(* ===== verification/SchedulerTime.v ===== *)
(** * Scheduling times

    [chain/primitives/scheduler/src/lib.rs] (block numbers or timestamps,
    bucket normalisation, dispatch times) and [resolve_time] of
    [chain/pallets/scheduler/src/lib.rs]. *)

From stdpp Require Import base option list numbers.
From S2P Require Import Prelude.
#[local] Open Scope Z_scope.

Inductive BlockNumberOrTimestamp := BlockNumber (n : Z) | Timestamp (t : Z).
#[global] Instance BlockNumberOrTimestamp_eq_dec : EqDecision BlockNumberOrTimestamp.
Proof. solve_decision. Defined.

(** Timestamps round up to the next bucket boundary, exact boundaries too. *)
Definition normalize (x : BlockNumberOrTimestamp) (precision : Z) : BlockNumberOrTimestamp :=
  match x with
  | BlockNumber _ => x
  | Timestamp t =>
      let stripped_t := sat_mul 64 (default 0 (checked_div t precision)) precision in
      Timestamp (sat_add 64 stripped_t precision)
  end.

Definition as_block_number (x : BlockNumberOrTimestamp) : option Z :=
  match x with BlockNumber n => Some n | Timestamp _ => None end.
Definition as_timestamp (x : BlockNumberOrTimestamp) : option Z :=
  match x with BlockNumber _ => None | Timestamp t => Some t end.
Definition bnt_is_zero (x : BlockNumberOrTimestamp) : bool :=
  match x with BlockNumber n => n =? 0 | Timestamp t => t =? 0 end.

(** [None] is [IncompatibleTypesError]. *)
Definition bnt_saturating_add (x y : BlockNumberOrTimestamp) : option BlockNumberOrTimestamp :=
  match x, y with
  | BlockNumber a, BlockNumber b => Some (BlockNumber (sat_add 32 a b))
  | Timestamp a, Timestamp b => Some (Timestamp (sat_add 64 a b))
  | _, _ => None
  end.

Inductive DispatchTime := At (block : Z) | After (x : BlockNumberOrTimestamp).

Inductive ScheduleTimeError := TargetBlockNumberInPast | TargetTimestampInPast.

Definition resolve_time (bucket_size current_block now : Z) (when_ : DispatchTime) :
    result ScheduleTimeError BlockNumberOrTimestamp :=
  let resolved :=
    match when_ with
    | At x => BlockNumber x
    | After (BlockNumber x) => BlockNumber (sat_add 32 (sat_add 32 current_block x) 1)
    | After (Timestamp target) =>
        let bucket := normalize (Timestamp target) bucket_size in
        let bucket_time := default target (as_timestamp bucket) in
        Timestamp (sat_add 64 bucket_time bucket_size)
    end in
  match resolved with
  | BlockNumber x => _ ← ensure (current_block <? x) TargetBlockNumberInPast; Ok resolved
  | Timestamp x => _ ← ensure (now <? x) TargetTimestampInPast; Ok resolved
  end.

(** A timestamp lands in the first bucket boundary strictly above it, and is
    put off by one whole bucket more: strictly after the target by more than a
    bucket and at most two. *)
Lemma resolve_timestamp bucket_size current_block now target r :
  0 < bucket_size → 0 ≤ target → target + 2 * bucket_size ≤ u_max 64 →
  resolve_time bucket_size current_block now (After (Timestamp target)) = Ok r →
  ∃ t, r = Timestamp t ∧ t mod bucket_size = 0 ∧
    target + bucket_size < t ≤ target + 2 * bucket_size.
Proof.
  intros Hb Ht Hmax Hr. unfold resolve_time, normalize, checked_div in Hr.
  rewrite (proj2 (Z.eqb_neq bucket_size 0)) in Hr by lia. cbn in Hr. res_inv. subst r.
  eexists. split; [done|].
  pose proof (Z.div_mod target bucket_size). pose proof (Z.mod_pos_bound target bucket_size Hb).
  pose proof (Z.div_pos target bucket_size).
  rewrite sat_mul_exact by nia.
  rewrite (sat_add_exact 64 (target / bucket_size * bucket_size)) by nia.
  rewrite sat_add_exact by nia. split; [|nia].
  replace (target / bucket_size * bucket_size + bucket_size + bucket_size)
    with ((target / bucket_size + 2) * bucket_size) by ring.
  apply Z.mod_mul. lia.
Qed.

(** A target in the bucket that ends at 48000 lands on the next boundary. *)
Example resolve_example : resolve_time 24000 1 10000 (After (Timestamp 35000)) = Ok (Timestamp 72000).
Proof. reflexivity. Qed.

(** A clock at 48000 is in the bucket that ends at 72000, the one serviced then. *)
Example bucket_example : normalize (Timestamp 48000) 24000 = Timestamp 72000.
Proof. reflexivity. Qed.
☆ ☆ ☆
• _WHAT THE TASK REQUIRES_: From the first line of the listing above through the line that contains "result ScheduleTimeError BlockNumberOrTimestamp", set down each line without alteration, and nothing else.

• _ANSWER TO THIS TASK_:
(* ===== verification/SchedulerTime.v ===== *)
(** * Scheduling times

    [chain/primitives/scheduler/src/lib.rs] (block numbers or timestamps,
    bucket normalisation, dispatch times) and [resolve_time] of
    [chain/pallets/scheduler/src/lib.rs]. *)

From stdpp Require Import base option list numbers.
From S2P Require Import Prelude.
#[local] Open Scope Z_scope.

Inductive BlockNumberOrTimestamp := BlockNumber (n : Z) | Timestamp (t : Z).
#[global] Instance BlockNumberOrTimestamp_eq_dec : EqDecision BlockNumberOrTimestamp.
Proof. solve_decision. Defined.

(** Timestamps round up to the next bucket boundary, exact boundaries too. *)
Definition normalize (x : BlockNumberOrTimestamp) (precision : Z) : BlockNumberOrTimestamp :=
  match x with
  | BlockNumber _ => x
  | Timestamp t =>
      let stripped_t := sat_mul 64 (default 0 (checked_div t precision)) precision in
      Timestamp (sat_add 64 stripped_t precision)
  end.

Definition as_block_number (x : BlockNumberOrTimestamp) : option Z :=
  match x with BlockNumber n => Some n | Timestamp _ => None end.
Definition as_timestamp (x : BlockNumberOrTimestamp) : option Z :=
  match x with BlockNumber _ => None | Timestamp t => Some t end.
Definition bnt_is_zero (x : BlockNumberOrTimestamp) : bool :=
  match x with BlockNumber n => n =? 0 | Timestamp t => t =? 0 end.

(** [None] is [IncompatibleTypesError]. *)
Definition bnt_saturating_add (x y : BlockNumberOrTimestamp) : option BlockNumberOrTimestamp :=
  match x, y with
  | BlockNumber a, BlockNumber b => Some (BlockNumber (sat_add 32 a b))
  | Timestamp a, Timestamp b => Some (Timestamp (sat_add 64 a b))
  | _, _ => None
  end.

Inductive DispatchTime := At (block : Z) | After (x : BlockNumberOrTimestamp).

Inductive ScheduleTimeError := TargetBlockNumberInPast | TargetTimestampInPast.

Definition resolve_time (bucket_size current_block now : Z) (when_ : DispatchTime) :
    result ScheduleTimeError BlockNumberOrTimestamp :=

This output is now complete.